» **Assignment**
What is needed is an exact retyping of the records below, from the first line through the line that contains "From Stdlib Require Export Sorting.Sorted.".

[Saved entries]

(* ===== verification/LodashArrays.v ===== *)
(** * lodash.js: the array helpers

    The helper functions at the head of [immer/extra/js/lib/lodash.js] that walk
    over an array and call back into user code.  An array is the list of its
    elements; a nullish array argument behaves as the empty array in each of them
    ([array ? array.length : 0]) and is represented by it.  A callback is a
    computation over a user state that may throw; it gets the element, its index
    and the array. *)

From S2P Require Import Prelude Js LodashLang.
From Stdlib Require Export Sorting.Sorted.

Definition callback (S A : Type) : Type := A -> Z -> list A -> eff S value.

(** A function value: [this] and the arguments. *)
Definition func (S : Type) : Type := value -> list value -> eff S value.

Definition strict_false (v : value) : bool := strict_eq v (Boolean false).

(** A computation over no state that does not throw. *)
Definition run_pure {A} (d : A) (m : eff unit A) : A :=
  match m tt with (Ok a, _) => a | (Throw _, _) => d end.

(** [Array.prototype.sort] for a consistent comparison: stable insertion. *)
Fixpoint sort_insert {A} (cmp : A -> A -> Z) (x : A) (l : list A) : list A :=
  match l with
  | [] => [x]
  | y :: l => if cmp x y <=? 0 then x :: y :: l else y :: sort_insert cmp x l
  end.
Definition js_sort {A} (cmp : A -> A -> Z) (l : list A) : list A := foldr (sort_insert cmp) [] l.

Section helpers.
Context {S : Type}.

Definition apply (f : func S) (thisArg : value) (args : list value) : eff S value :=
  match args with
  | [] => f thisArg []
  | [a] => f thisArg [a]
  | [a; b] => f thisArg [a; b]
  | [a; b; c] => f thisArg [a; b; c]
  | _ => f thisArg args
  end.

Definition arrayAggregator {A Acc} (array : list A) (setter : Acc -> A -> value -> list A -> eff S Acc)
    (iteratee : A -> eff S value) (accumulator : Acc) : eff S Acc :=
  r ← eloop (R := Acc) (fun _ v accumulator =>
    k ← iteratee v;
    accumulator ← setter accumulator v k array;
    mret (inl accumulator)) 0 array accumulator;
  mret (ended r).

Definition arrayEach {A} (array : list A) (iteratee : callback S A) : eff S (list A) :=
  _ ← eloop (Acc := unit) (R := unit) (fun index v _ =>
    r ← iteratee v index array;
    mret (if strict_false r then inr tt else inl tt)) 0 array tt;
  mret array.

Definition arrayEachRight {A} (array : list A) (iteratee : callback S A) : eff S (list A) :=
  _ ← eloop_right (Acc := unit) (R := unit) (fun index v _ =>
    r ← iteratee v index array;
    mret (if strict_false r then inr tt else inl tt)) 0 array tt;
  mret array.

Definition arrayEvery {A} (array : list A) (predicate : callback S A) : eff S bool :=
  r ← eloop (Acc := unit) (fun index v _ =>
    p ← predicate v index array;
    mret (if negb (truthy p) then inr false else inl tt)) 0 array tt;
  mret (returned true r).

Definition arrayFilter {A} (array : list A) (predicate : callback S A) : eff S (list A) :=
  r ← eloop (R := list A) (fun index v result =>
    p ← predicate v index array;
    mret (inl (if truthy p then result ++ [v] else result))) 0 array [];
  mret (ended r).

Definition arrayIncludesWith (array : list value) (v : value)
    (comparator : value -> value -> eff S value) : eff S bool :=
  r ← eloop (Acc := unit) (fun _ x _ =>
    c ← comparator v x;
    mret (if truthy c then inr true else inl tt)) 0 array tt;
  mret (returned false r).

Definition arrayMap {A B} (array : list A) (iteratee : A -> Z -> list A -> eff S B) : eff S (list B) :=
  r ← eloop (R := list B) (fun index v result =>
    b ← iteratee v index array;
    mret (inl (result ++ [b]))) 0 array [];
  mret (ended r).

Definition arrayReduce (array : list value)
    (iteratee : value -> value -> Z -> list value -> eff S value)
    (accumulator : value) (initAccum : bool) : eff S value :=
  let '(accumulator, index, rest) :=
    match initAccum, array with
    | true, v :: rest => (v, 1, rest)
    | _, _ => (accumulator, 0, array)
    end in
  r ← eloop (R := value) (fun index v accumulator =>
    a ← iteratee accumulator v index array; mret (inl a)) index rest accumulator;
  mret (ended r).

Definition arrayReduceRight (array : list value)
    (iteratee : value -> value -> Z -> list value -> eff S value)
    (accumulator : value) (initAccum : bool) : eff S value :=
  let '(accumulator, rest) :=
    match initAccum, last array with
    | true, Some v => (v, removelast array)
    | _, _ => (accumulator, array)
    end in
  r ← eloop_right (R := value) (fun index v accumulator =>
    a ← iteratee accumulator v index array; mret (inl a)) 0 rest accumulator;
  mret (ended r).

Definition arraySome {A} (array : list A) (predicate : callback S A) : eff S bool :=
  r ← eloop (Acc := unit) (fun index v _ =>
    p ← predicate v index array;
    mret (if truthy p then inr true else inl tt)) 0 array tt;
  mret (returned false r).

(** [eachFunc] is represented by the entries (key and value) it visits, in order. *)
Definition baseFindKey (entries : list (value * value)) (collection : value)
    (predicate : value -> value -> value -> eff S value) : eff S value :=
  r ← eloop (Acc := unit) (fun _ '(key, v) _ =>
    p ← predicate v key collection;
    mret (if truthy p then inr key else inl tt)) 0 entries tt;
  mret (returned Undefined r).

(** The indexes are read off the array whatever [fromIndex] is. *)
Definition baseFindIndex (array : list value) (predicate : callback S value)
    (fromIndex : Z) (fromRight : bool) : eff S Z :=
  let body := fun _ index (_ : unit) =>
    p ← predicate array.[index] index array;
    mret (if truthy p then inr index else inl tt) in
  r ← (if fromRight then eloop_right body 0 (seqZ 0 (fromIndex + 1)) tt
       else eloop body 0 (seqZ fromIndex (len array - fromIndex)) tt);
  mret (returned (-1) r).

Definition baseIndexOfWith (array : list value) (v : value) (fromIndex : Z)
    (comparator : value -> value -> eff S value) : eff S Z :=
  r ← eloop (Acc := unit) (fun _ index _ =>
    c ← comparator array.[index] v;
    mret (if truthy c then inr index else inl tt)) 0 (seqZ fromIndex (len array - fromIndex)) tt;
  mret (returned (-1) r).

Definition baseReduce (entries : list (value * value)) (collection : value)
    (iteratee : value -> value -> value -> value -> eff S value)
    (accumulator : value) (initAccum : bool) : eff S value :=
  r ← eloop (A := value * value) (Acc := value * bool) (R := value * bool)
    (fun _ '(index, v) '(accumulator, initAccum) =>
    if initAccum then mret (inl (v, false))
    else a ← iteratee accumulator v index collection; mret (inl (a, false)))
    0 entries (accumulator, initAccum);
  mret (fst (ended r)).

Definition baseSum `{JsHost} (array : list value) (iteratee : value -> eff S value) : eff S value :=
  r ← eloop (R := value) (fun _ v result =>
    current ← iteratee v;
    mret (inl (if negb (is_undefined current)
               then (if is_undefined result then current else js_plus result current)
               else result))) 0 array Undefined;
  mret (ended r).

» **Exercise answer**
(* ===== verification/LodashArrays.v ===== *)
(** * lodash.js: the array helpers

    The helper functions at the head of [immer/extra/js/lib/lodash.js] that walk
    over an array and call back into user code.  An array is the list of its
    elements; a nullish array argument behaves as the empty array in each of them
    ([array ? array.length : 0]) and is represented by it.  A callback is a
    computation over a user state that may throw; it gets the element, its index
    and the array. *)

From S2P Require Import Prelude Js LodashLang.
From Stdlib Require Export Sorting.Sorted.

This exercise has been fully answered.